Depuis la création du Fonds des générations (FG) en 2006, le gouvernement du Québec a introduit dans ses comptes deux notions de solde budgétaire qui sont source permanente de confusion et de controverses, en plus d’affecter l’orientation de la politique budgétaire. C’est une grosse épine dans le pied. Comment s’en sortir?

En effet, on retrouve dans le budget le solde lié aux activités, d’une part, et le solde selon la Loi sur l’équilibre budgétaire, d’autre part. Le premier, classique, établit la différence entre les revenus et les dépenses de l’État. C’est la notion utilisée par les autres provinces canadiennes dans leurs comptes budgétaires. Le second est déterminé en rajoutant la contribution du gouvernement au Fonds des générations. Dans le récent budget pour 2024-25, il est prévu que le déficit lié aux activités s’établira à 8,8 milliards de dollars, tandis que le déficit selon la Loi s’établira à 11 milliards de dollars, en ajoutant la contribution de 2,2 milliards de dollars au FG.

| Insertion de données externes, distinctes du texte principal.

Lemma split48 y :
  0 <= y -> y = Z.shiftr y 48 * 2 ^ 48 + Z.land y M48 /\ 0 <= Z.land y M48 < 2 ^ 48 /\ 0 <= Z.shiftr y 48.
Proof.
  intros Hy. change M48 with (Z.ones 48). rewrite Z.land_ones, Z.shiftr_div_pow2 by lia.
  assert (H := Z.div_mod y (2 ^ 48) ltac:(lia)). assert (Hm := Z.mod_pos_bound y (2 ^ 48) ltac:(lia)).
  assert (Hd := Z.div_pos y (2 ^ 48) Hy ltac:(lia)). lia.
Qed.

Lemma swrap64_small z : 0 <= z < 2 ^ 63 -> swrap 64 z = z.
Proof. intros Hz. by apply swrap_small. Qed.

(** One assignment of a sum or product: it does not overflow and fits [n] bits. *)
Ltac next_let :=
  lazymatch goal with |- ensures (let x := ?e in @?R x) ?Q => apply (ensures_let e R Q) end.

Tactic Notation "assign" ident(x) constr(n) :=
  next_let; let H := fresh "E" x in intros x H; cbv beta;
  repeat match type of H with context [wrap 128 ?v] => is_var v; rewrite (wrap_small 128 v) in H by lia end;
  rewrite ?swrap64_small, ?(wrap_small 64 (_ * _)), ?(wrap_small 64), ?(wrap_small 128) in H by lia;
  let B := fresh "B" x in assert (B : 0 <= x < 2 ^ n) by lia.

(** One assignment that keeps or drops the low bits of [y]. *)
Tactic Notation "split_at_52" ident(y) := pose proof (split52 y ltac:(lia)).
Tactic Notation "split_at_48" ident(y) := pose proof (split48 y ltac:(lia)).

Lemma lor_shl4 x y : 0 <= x -> 0 <= y < 2 ^ 4 -> Z.lor (Z.shiftl x 4) y = x * 16 + y.
Proof. intros Hx Hy. rewrite Z.shiftl_mul_pow2, Z.lor_comm, lor_high by lia. lia. Qed.

(** [(u0 << 4) | tx] *)
Tactic Notation "assign_or" ident(x) constr(n) :=
  next_let; let H := fresh "E" x in intros x H; cbv beta;
  rewrite ?(wrap_small 64), ?swrap64_small, lor_shl4 in H by (rewrite ?Z.shiftl_mul_pow2 by lia; lia);
  let B := fresh "B" x in assert (B : 0 <= x < 2 ^ n) by lia.

(** Names a product and bounds it. *)
Lemma mul_bound x y u v : 0 <= x <= u -> 0 <= y <= v -> 0 <= x * y <= u * v.
Proof. intros Hx Hy. nia. Qed.

Tactic Notation "name_product" ident(x) ident(y) ident(p) :=
  let B := fresh "B" p in
  assert (B := mul_bound x y _ _ ltac:(eassumption) ltac:(eassumption));
  let E := fresh "E" p in remember (x * y) as p eqn:E in *.

Ltac forget_products := repeat match goal with E : ?p = _ * _ |- _ => is_var p; clear E end.

Lemma mul_inner_spec a b :
  magnitude 8 a -> magnitude 8 b ->
  ensures (secp256k1_fe_mul_inner a b) (fun r => magnitude 1 r /\ val r ≡ val a * val b).
Proof.
  destruct a as [a0 a1 a2 a3 a4], b as [b0 b1 b2 b3 b4]. unfold magnitude, val; cbn [n0 n1 n2 n3 n4].
  unfold M52, M48. intros (Ha0 & Ha1 & Ha2 & Ha3 & Ha4) (Hb0 & Hb1 & Hb2 & Hb3 & Hb4).
  cbv beta iota delta [secp256k1_fe_mul_inner R52]. change (Z.shiftr M52 4) with M48.
  change (Z.shiftr 0x1000003D10 4) with 0x1000003D1.
  name_product a0 b0 p00.
  name_product a0 b1 p01.
  name_product a0 b2 p02.
  name_product a0 b3 p03.
  name_product a0 b4 p04.
  name_product a1 b0 p10.
  name_product a1 b1 p11.
  name_product a1 b2 p12.
  name_product a1 b3 p13.
  name_product a1 b4 p14.
  name_product a2 b0 p20.
  name_product a2 b1 p21.
  name_product a2 b2 p22.
  name_product a2 b3 p23.
  name_product a2 b4 p24.
  name_product a3 b0 p30.
  name_product a3 b1 p31.
  name_product a3 b2 p32.
  name_product a3 b3 p33.
  name_product a3 b4 p34.
  name_product a4 b0 p40.
  name_product a4 b1 p41.
  name_product a4 b2 p42.
  name_product a4 b3 p43.
  name_product a4 b4 p44.
  assert (Hv : (a0 + a1 * 2 ^ 52 + a2 * 2 ^ 104 + a3 * 2 ^ 156 + a4 * 2 ^ 208) *
    (b0 + b1 * 2 ^ 52 + b2 * 2 ^ 104 + b3 * 2 ^ 156 + b4 * 2 ^ 208) =
    p00 + (p01 + p10) * 2 ^ 52 + (p02 + p11 + p20) * 2 ^ 104 + (p03 + p12 + p21 + p30) * 2 ^ 156 +
    (p04 + p13 + p22 + p31 + p40) * 2 ^ 208 + (p14 + p23 + p32 + p41) * 2 ^ 260 +
    (p24 + p33 + p42) * 2 ^ 312 + (p34 + p43) * 2 ^ 364 + p44 * 2 ^ 416) by (subst; ring).
  rewrite Hv. clear Hv Ha0 Ha1 Ha2 Ha3 Ha4 Hb0 Hb1 Hb2 Hb3 Hb4. forget_products.
  assign d 114. assign c 112. split_at_52 c. assign d1 115. assign c1 60.
  split_at_52 d1. assign t3 52. assign d2 63. assign d3 115. assign d4 116.
  split_at_52 d4. assign t4 52. assign d5 64. split_at_48 t4. assign tx 4. assign t4' 48.
  assign c2 112. assign d6 115. split_at_52 d6. assign u0 52. assign d7 63.
  assign_or u1 56. assign c3 115. split_at_52 c3. assign r0 52. assign c4 63.
  assign c5 114. assign d8 114. split_at_52 d8. assign c6 115. assign d9 62.
  split_at_52 c6. assign r1 52. assign c7 63. assign c8 114. assign d10 114. split_at_52 d10.
  assign c9 115. assign d11 62. split_at_52 c9. assign r2 52. assign c10 63. assign c11 100.
  split_at_52 c11. assign r3 52. assign c12 48. assign c13 49. assign r4 49.
  unfold ensures. cbn [n0 n1 n2 n3 n4]. split; [lia|].
  symmetry. apply (eqm_mult (16 * (Z.land c M52 * 2 ^ 156 + c1 * 2 ^ 208 + Z.land d8 M52 * 2 ^ 52 +
    Z.land d10 M52 * 2 ^ 104 + d11 * 2 ^ 156) + u1)). unfold P. lia.
Qed.

(** A product with a doubled factor, by the name of the product. *)
Tactic Notation "double_left" ident(x) ident(y) ident(p) :=
  let E := fresh in assert (E : x * 2 * y = 2 * p) by (subst p; ring); rewrite E; clear E.

Lemma sqr_inner_spec a :
  magnitude 8 a ->
  ensures (secp256k1_fe_sqr_inner a) (fun r => magnitude 1 r /\ val r ≡ val a * val a).
Proof.
  destruct a as [a0 a1 a2 a3 a4]. unfold magnitude, val; cbn [n0 n1 n2 n3 n4].
  unfold M52, M48. intros (Ha0 & Ha1 & Ha2 & Ha3 & Ha4).
  cbv beta iota delta [secp256k1_fe_sqr_inner R52]. change (Z.shiftr M52 4) with M48.
  change (Z.shiftr 0x1000003D10 4) with 0x1000003D1.
  name_product a0 a0 p00. name_product a0 a1 p01. name_product a0 a2 p02. name_product a0 a3 p03. name_product a0 a4 p04. name_product a1 a1 p11. name_product a1 a2 p12. name_product a1 a3 p13. name_product a1 a4 p14. name_product a2 a2 p22. name_product a2 a3 p23. name_product a2 a4 p24. name_product a3 a3 p33. name_product a3 a4 p34. name_product a4 a4 p44.
  assert (Hv : (a0 + a1 * 2 ^ 52 + a2 * 2 ^ 104 + a3 * 2 ^ 156 + a4 * 2 ^ 208) *
    (a0 + a1 * 2 ^ 52 + a2 * 2 ^ 104 + a3 * 2 ^ 156 + a4 * 2 ^ 208) =
    p00 + 2 * p01 * 2 ^ 52 + (2 * p02 + p11) * 2 ^ 104 + 2 * (p03 + p12) * 2 ^ 156 +
    (2 * (p04 + p13) + p22) * 2 ^ 208 + 2 * (p14 + p23) * 2 ^ 260 +
    (2 * p24 + p33) * 2 ^ 312 + 2 * p34 * 2 ^ 364 + p44 * 2 ^ 416) by (subst; ring).
  rewrite Hv. clear Hv. rewrite !(wrap_small 64 (_ * 2)) by lia.
  double_left a0 a3 p03. double_left a1 a2 p12. double_left a1 a3 p13. double_left a2 a3 p23.
  assert (H4 : forall t, t = a4 * 2 ->
    a0 * t = 2 * p04 /\ a1 * t = 2 * p14 /\ a2 * t = 2 * p24 /\ a3 * t = 2 * p34)
    by (intros t ->; subst; repeat split; ring).
  assert (H0 : forall t, t = a0 * 2 -> t * a1 = 2 * p01 /\ t * a2 = 2 * p02)
    by (intros t ->; subst; split; ring).
  forget_products.
  assign d 114. assign c 112. split_at_52 c. assign d1 115. assign c1 60.
  split_at_52 d1. assign t3 52. assign d2 63.
  assign a4' 53. destruct (H4 a4' Ea4') as (-> & -> & -> & ->). clear H4.
  assign d3 115. assign d4 116.
  split_at_52 d4. assign t4 52. assign d5 64. split_at_48 t4. assign tx 4. assign t4' 48.
  assign c2 112. assign d6 115. split_at_52 d6. assign u0 52. assign d7 63.
  assign_or u1 56. assign c3 115. split_at_52 c3. assign r0 52. assign c4 63.
  assign a0' 57. destruct (H0 a0' Ea0') as (-> & ->). clear H0.
  assign c5 114. assign d8 114. split_at_52 d8. assign c6 115. assign d9 62.
  split_at_52 c6. assign r1 52. assign c7 63. assign c8 114. assign d10 114. split_at_52 d10.
  assign c9 115. assign d11 62. split_at_52 c9. assign r2 52. assign c10 63. assign c11 100.
  split_at_52 c11. assign r3 52. assign c12 48. assign c13 49. assign r4 49.
  unfold ensures. cbn [n0 n1 n2 n3 n4]. split; [lia|].
  symmetry. apply (eqm_mult (16 * (Z.land c M52 * 2 ^ 156 + c1 * 2 ^ 208 + Z.land d8 M52 * 2 ^ 52 +
    Z.land d10 M52 * 2 ^ 104 + d11 * 2 ^ 156) + u1)). unfold P. lia.
Qed.

(** ** Normalisation *)

(** Masks of ones. *)
Lemma land_all_ones a b :
  0 <= a <= M52 -> 0 <= b <= M52 -> Z.land a b = M52 <-> a = M52 /\ b = M52.
Proof.
  intros Ha Hb. split; [|by intros [-> ->]].
  assert (H : forall x y, 0 <= x <= M52 -> Z.land x y = M52 -> x = M52).
  { intros x y Hx E. rewrite <- (Z.mod_small x (2 ^ 52)) by (unfold M52 in Hx; lia).
    rewrite <- Z.land_ones by lia. change (Z.ones 52) with M52. rewrite <- E, Z.land_assoc, Z.land_diag.
    done. }
  intros E. split; [by apply (H a b)|]. apply (H b a); [done|]. by rewrite Z.land_comm.
Qed.

Lemma land_small a b : 0 <= a <= M52 -> 0 <= b <= M52 -> 0 <= Z.land a b <= M52.
Proof.
  intros Ha Hb. assert (E : Z.land (Z.land a b) M52 = Z.land a b).
  { rewrite <- Z.land_assoc. f_equal. change M52 with (Z.ones 52). rewrite Z.land_ones by lia.
    apply Z.mod_small. unfold M52 in Hb. lia. }
  destruct (split52 (Z.land a b)) as (_ & Hl & _); [apply Z.land_nonneg; lia|]. rewrite E in Hl.
  unfold M52. lia.
Qed.

Lemma lxor_eq x c y : Z.lxor x c = y <-> x = Z.lxor y c.
Proof. split; [intros <-|intros ->]; by rewrite Z.lxor_assoc, Z.lxor_nilpotent, Z.lxor_0_r. Qed.

(** What the first pass leaves: limbs of 52 bits and at most one carry. *)
Definition reduced (a : secp256k1_fe) : Prop :=
  0 <= n0 a <= M52 /\ 0 <= n1 a <= M52 /\ 0 <= n2 a <= M52 /\ 0 <= n3 a <= M52 /\ 0 <= n4 a < 2 ^ 48 + 2 ^ 13.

Comme l’Alberta possède un fonds du même genre que le FG, il n’est pas sans intérêt d’examiner comment celui-ci s’articule aux finances de la province. En effet, inspirée par la Norvège, l’Alberta s’est dotée du Heritage Fund en 1976 pour épargner de l’argent afin de compenser dans l’avenir l’épuisement des ressources non renouvelables. Après des débuts spectaculaires, les fonds accumulés ont plutôt servi dans les dernières décennies à compenser la chute des prix pétroliers. Tant et si bien que le Heritage Fund n’est guère plus gros aujourd’hui que le Fonds des générations (24 contre 17 milliards de dollars). Depuis l’année dernière, le gouvernement albertain a entrepris de remplumer le Heritage Fund en vue d’éliminer la dette de la province – rien de moins! –, bien que celle-ci ne représente que 9,3 % du PIB.

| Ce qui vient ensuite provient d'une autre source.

(** On normalised elements the comparison orders by value, the zero and
    parity tests test the value, and the conditional moves select one of their
    arguments unchanged. *)
Theorem field_compare (a b : secp256k1_fe) (s t : secp256k1_fe_storage) (flag : Z) :
  normalized a -> normalized b -> storage_ok s -> storage_ok t -> flag = 0 \/ flag = 1 ->
  secp256k1_fe_cmp_var a b = match val a ?= val b with Lt => -1 | Eq => 0 | Gt => 1 end /\
  (secp256k1_fe_is_zero a = true <-> val a = 0) /\
  secp256k1_fe_is_odd a = val a mod 2 /\
  secp256k1_fe_cmov a b flag = (if flag =? 1 then b else a) /\
  secp256k1_fe_storage_cmov s t flag = (if flag =? 1 then t else s).
Proof.
  intros Ha Hb Hs Ht Hf. split; [by apply cmp_var_spec|]. split; [by apply is_zero_spec|].
  split; [by apply is_odd_spec|]. split.
  - assert (Hmag : forall x, normalized x -> magnitude 1 x).
    { intros x (? & ? & ? & ? & ? & _). unfold magnitude, M52, M48 in *. lia. }
    apply (cmov_spec 1 1); auto; lia.
  - by apply storage_cmov_spec.
Qed.

(** ** Witnesses *)

Definition fe_seven : secp256k1_fe := mkFe 7 0 0 0 0.
Definition word_seven : secp256k1_fe_storage := mkStorage 7 0 0 0.

Lemma seven_normalized : normalized fe_seven.
Proof. unfold normalized, val, fe_seven, M52, M48, P. cbn [n0 n1 n2 n3 n4]. lia. Defined.

Lemma seven_magnitude m : 1 <= m -> magnitude m fe_seven.
Proof. intros Hm. unfold magnitude, fe_seven, M52, M48. cbn [n0 n1 n2 n3 n4]. lia. Defined.

Lemma field_mul_sqr_witness : val (secp256k1_fe_mul fe_seven fe_seven) mod P = 49.
Proof.
  exact (proj2 (proj1 (field_mul_sqr fe_seven fe_seven (seven_magnitude 8 ltac:(lia)) (seven_magnitude 8 ltac:(lia))))).
Defined.

Lemma field_normalize_witness : val (secp256k1_fe_normalize fe_seven) = 7.
Proof. exact (proj1 (proj2 (field_normalize 1 fe_seven (seven_magnitude 1 ltac:(lia)) ltac:(lia)))). Defined.

Lemma field_linear_witness : val (secp256k1_fe_add fe_seven fe_seven) = 14.
Proof.
  exact (proj2 (proj1 (field_linear 1 1 3 fe_seven fe_seven (seven_magnitude 1 ltac:(lia))
    (seven_magnitude 1 ltac:(lia)) ltac:(lia) ltac:(lia) ltac:(lia) ltac:(lia)))).
Defined.

Lemma field_b32_roundtrip_witness :
  secp256k1_fe_set_b32 (secp256k1_fe_get_b32 fe_seven) = (fe_seven, 1).
Proof.
  refine (proj2 (proj2 (proj2 (field_b32_roundtrip (be_bytes 32 7) fe_seven _ _ seven_normalized))));
    [apply be_bytes_range|reflexivity].
Defined.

Dans ses comptes budgétaires, l’Alberta inclut dans la colonne des revenus les revenus de placements du Heritage Fund, tout comme le fait le Québec avec ceux du FG. Cependant, les placements du gouvernement dans le Heritage Fund n’apparaissent pas dans le budget, à la différence du Québec. Ceux-ci sont plutôt traités dans les flux de trésorerie aux rubriques des activités de placement.

Il faut rappeler qu’on se trouve ici en présence de deux univers. D’un côté les comptes budgétaires, de l’autre les flux de trésorerie, qui enregistrent l’argent qui entre et qui sort en cours d’année. Ces derniers se distinguent du budget du fait que la comptabilité d’exercice ne prend pas en considération le moment où les opérations sont réglées par un encaissement ou un décaissement. En outre, ils englobent un éventail plus large d’opérations financières, notamment les investissements en immobilisations du gouvernement et les activités de placements, dont ceux dirigés au Fonds des générations (voir Comptes publics 2022-23, Vol. 1, État consolidé des flux de trésorerie, p. 88). En comparant, on s’aperçoit que le Québec gère ses flux de trésorerie comme l’Alberta, appliquant le même traitement comptable au FG que l’Alberta au Heritage Fund.

Alors, pourquoi gonfler le déficit ou amenuiser le surplus budgétaire en rajoutant les contributions au Fonds des générations, le seul type de placement à recevoir ce traitement ? Et, tant qu’à y être, pourquoi ne pas réserver le même sort aux quelque 7 milliards de dollars de placements autres réalisés par Québec en 2023 ? L’exemple de l’Alberta montre bien qu’il n’y a pas de raison technique pour procéder de la sorte.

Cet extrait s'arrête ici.